The hearing at times turned testy, as Maryland prosecutors called more witnesses to the stand.
Syed, now 35, is asking a judge for a new trial, arguing that his original attorney was ineffective because she failed to call an alibi witness, and that prosecutors presented cell tower data that misled jurors.
Syed was convicted of killing his high school girlfriend, Hae Min Lee, in 2000 and sentenced to life in prison.
A judge heard last week from the alibi witness who said she was with Syed at a library during the time prosecutors say Lee was killed.
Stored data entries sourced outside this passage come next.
(* ===== verification/Exchange.v ===== *)
(** * exchange/exchange.cpp: the instruments and their books

    A request names an instrument; the exchange finds its book and the index of its worker
    thread, hands the worker a task and waits for its result.  [operator[]] of the two maps inserts
    an empty entry for a name it does not hold.  The order of a request is a new object, so
    [add_order] and [modify_order] take it by value and allocate it in the book's heap. *)

From S2P Require Import Prelude Float RBTree DataTypes OrderBook OBAdd Calendar Repository.

Record exchange := Exchange {
  instruments : gmap string (option book);
  instrument_idx : gmap string Z;
  workers : nat;
  working : bool
}.

Definition put_instruments (v : gmap string (option book)) (e : exchange) : exchange :=
  Exchange v (instrument_idx e) (workers e) (working e).
Definition put_instrument_idx (v : gmap string Z) (e : exchange) : exchange :=
  Exchange (instruments e) v (workers e) (working e).
Definition set_working (v : bool) : M exchange unit :=
  modify (λ e, Exchange (instruments e) (instrument_idx e) (workers e) v).

Definition u32 (z : Z) : Z := (z mod 2 ^ 32)%Z.

Section exchange.
(** [time(0)] *)
Variable now : Z.
Implicit Types (instrument : string) (e : exchange).

(** [_instruments[instrument]] and [_instrument_idx[instrument]] *)
Definition subscript_instruments instrument : M exchange unit :=
  modify (λ e, match instruments e !! instrument with
               | Some _ => e
               | None => put_instruments (<[instrument := None]> (instruments e)) e
               end).
Definition subscript_idx instrument : M exchange Z := λ e,
  match instrument_idx e !! instrument with
  | Some i => (e, Ret i)
  | None => (put_instrument_idx (<[instrument := 0%Z]> (instrument_idx e)) e, Ret 0%Z)
  end.

(** A method of the book behind the reference; an empty entry holds a null pointer. *)
Definition on_book {A} instrument (m : M book A) : M exchange A := λ e,
  match instruments e !! instrument with
  | Some (Some b) =>
      let '(b', r) := m b in (put_instruments (<[instrument := Some b']> (instruments e)) e, r)
  | _ => (e, Err NullDeref)
  end.

(** [enqueue_task] and [future.get()]: the task runs in the worker with that index. *)
Definition enqueue_task {A} (thread_id : Z) (task_function : M exchange A) : M exchange A :=
  n ← gets workers;
  if (thread_id <? Z.of_nat n)%Z then task_function else fail OutOfBounds.

Definition run_in_book {A} instrument (task : M book A) : M exchange A :=
  subscript_instruments instrument;;
  thread_id ← subscript_idx instrument;
  enqueue_task thread_id (on_book instrument task).

Definition add_order instrument (x : order) : M exchange OrderStatus :=
  run_in_book instrument (order ← alloc_order x; OrderBook.add_order now order).
Definition modify_order instrument (x : order) : M exchange OrderStatus :=
  run_in_book instrument (order ← alloc_order x; OrderBook.modify_order order).
Definition cancel_order instrument (order_id : string) : M exchange OrderStatus :=
  run_in_book instrument (OrderBook.cancel_order order_id).

(** The order is read from the store, in the calling thread. *)
Definition get_order {DB} `{!Database DB} `{!Archive} (db : DB) (order_id : string)
    : outcome (option order) := Repository.get order_id db.

(** The snapshot is taken in the calling thread. *)
Definition get_orderbook_snapshot instrument : M exchange Snapshot :=
  subscript_instruments instrument;;
  on_book instrument get_snapshot.

Definition instrument_exists instrument : M exchange bool :=
  gets (λ e, bool_decide (is_Some (instruments e !! instrument))).
Definition is_working : M exchange bool := gets working.

(** The constructor of a book, given what [order_repository->get_all()] returned. *)
Definition loaded_heap (loaded : list order) : gmap nat order :=
  list_to_map (zip (seq 0 (length loaded)) loaded).
Definition open_book instrument (price : float) (loaded : list order) : outcome book :=
  match load_orders (seq 0 (length loaded)) (new_book instrument price (loaded_heap loaded)) with
  | (b, Ret _) => Ret b
  | (_, Err err) => Err err
  end.

(** [emplace] does not replace an entry. *)
Definition emplace instrument (b : book) (m : gmap string (option book)) :=
  match m !! instrument with Some _ => m | None => <[instrument := Some b]> m end.

Definition add_instrument instrument (starting_price : float) (loaded : list order)
    : M exchange bool :=
  found ← instrument_exists instrument;
  if found : bool then mret false else
  modify (λ e, put_instrument_idx
    (<[instrument := u32 (Z.of_nat (size (instruments e)))]> (instrument_idx e)) e);;
  match open_book instrument starting_price loaded with
  | Ret b => modify (λ e, put_instruments (emplace instrument b (instruments e)) e);; mret true
  | Err err => fail err
  end.

(** The constructor, its loop over [instruments_info] from the index [idx]. *)
Fixpoint init_instruments (infos : list (string * float)) (loaded : list order) (idx : nat)
    : M exchange unit :=
  match infos with
  | [] => mret tt
  | (instrument, price) :: infos =>
      modify (λ e, put_instrument_idx
        (<[instrument := u32 (Z.of_nat idx)]> (instrument_idx e)) e);;
      match open_book instrument price loaded with
      | Ret b => modify (λ e, put_instruments (emplace instrument b (instruments e)) e)
      | Err err => fail err
      end;;
      init_instruments infos loaded (S idx)
  end.
Definition new_exchange (infos : list (string * float)) (loaded : list order)
    (ignore_working_hours : bool) : exchange * outcome unit :=
  (init_instruments infos loaded 0;;
   modify (λ e, Exchange (instruments e) (instrument_idx e) (length infos) ignore_working_hours))
    (Exchange ∅ ∅ 0 false).

(** ** The thread that opens and closes the exchange *)

(** The members of [std::tm] that the code uses. *)
Record tm := Tm { tm_sec : Z; tm_min : Z; tm_hour : Z; tm_mday : Z; tm_mon : Z; tm_year : Z }.

Definition opening_h : Z := 9.
Definition opening_m : Z := 30.
Definition closing_h : Z := 17.
Definition closing_m : Z := 30.

Definition at_opening (mday : Z) (local_time : tm) : tm :=
  Tm 0 opening_m opening_h mday (tm_mon local_time) (tm_year local_time).

(** The time a turn of the loop sleeps until, before [mktime] normalises it. *)
Definition target_time (local_time : tm) : outcome tm :=
  let curr_h := tm_hour local_time in
  let curr_m := tm_min local_time in
  if ((curr_h <? opening_h) || (curr_h =? opening_h) && (curr_m <? opening_m))%Z then
    Ret (at_opening (tm_mday local_time) local_time)
  else if ((curr_h <? closing_h) || (curr_h =? closing_h) && (curr_m <? closing_m))%Z then
    Ret (at_opening (tm_mday local_time) local_time)
  else
    match day_of_week (tm_mday local_time) (tm_mon local_time) (tm_year local_time) with
    | Ret dow =>
        let mday :=
          (if dow =? 5 then tm_mday local_time + 3
           else if dow =? 6 then tm_mday local_time + 2 else tm_mday local_time + 1)%Z in
        Ret (at_opening mday local_time)
    | Err err => Err err
    end.

Definition check_date_orders : M exchange unit :=
  names ← gets (λ e, (map_to_list (instruments e)).*1);
  forM names (λ instrument, on_book instrument (OrderBook.check_date_orders now)).

(** What the turn does once it has slept; the time of day is the one from before the sleep. *)
Definition after_sleep (local_time : tm) : M exchange unit :=
  let curr_h := tm_hour local_time in
  let curr_m := tm_min local_time in
  if ((curr_h =? opening_h) && (curr_m =? opening_m))%Z then set_working true
  else if ((curr_h =? closing_h) && (curr_m =? closing_m))%Z then
    set_working false;; check_date_orders
  else mret tt.

(** A turn that started at [local_time]: the sleep, and what follows it. *)
Definition is_working_turn (local_time : tm) : M exchange tm :=
  match target_time local_time with
  | Ret target => after_sleep local_time;; mret target
  | Err err => fail err
  end.
End exchange.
C. Justin Brown, Syed's attorney, expressed irritation that Maryland Deputy Attorney General Thiru Vignarajah called a weekend press conference, during which a statement from Lee's family was read and alibi witness Asia McClain's credibility was questioned.
"It's ludicrous," Brown said.
Vignarajah called to the stand FBI agent Chad Fitzgerald, who testified on the reliability of cellphone records.
During cross-examination, Brown and Fitzgerald got into a heated exchange, with Fitzgerald accusing the defense team of altering a document to confuse him.
"It's offensive that you handed me manipulated evidence trying to undermine my work or my team," Fitzgerald said.
Brown said the document came from the files of Cristina Gutierrez, Syed's first lawyer who died in 2004.
During Syed's original trial in 2000, an expert from AT&T placed Syed's cellphone at Leakin Park, where Lee's body was found.
Also on the stand was defense attorney Dave Irwin, a defense witness who was cross-examined by the state Monday.
Gutierrez had a duty to investigate potential alibi witness McClain, Irwin said.
"Without information there can be no strategy," he said.
A security guard who worked at the Woodlawn Public Library, where McClain says she saw Syed the day of the murder, also took the stand.
The guard, who was kept anonymous in court, testified he doesn't remember seeing either Syed or McClain on Jan. 13, 1999, or any other day.
The Associated Press contributed to this report.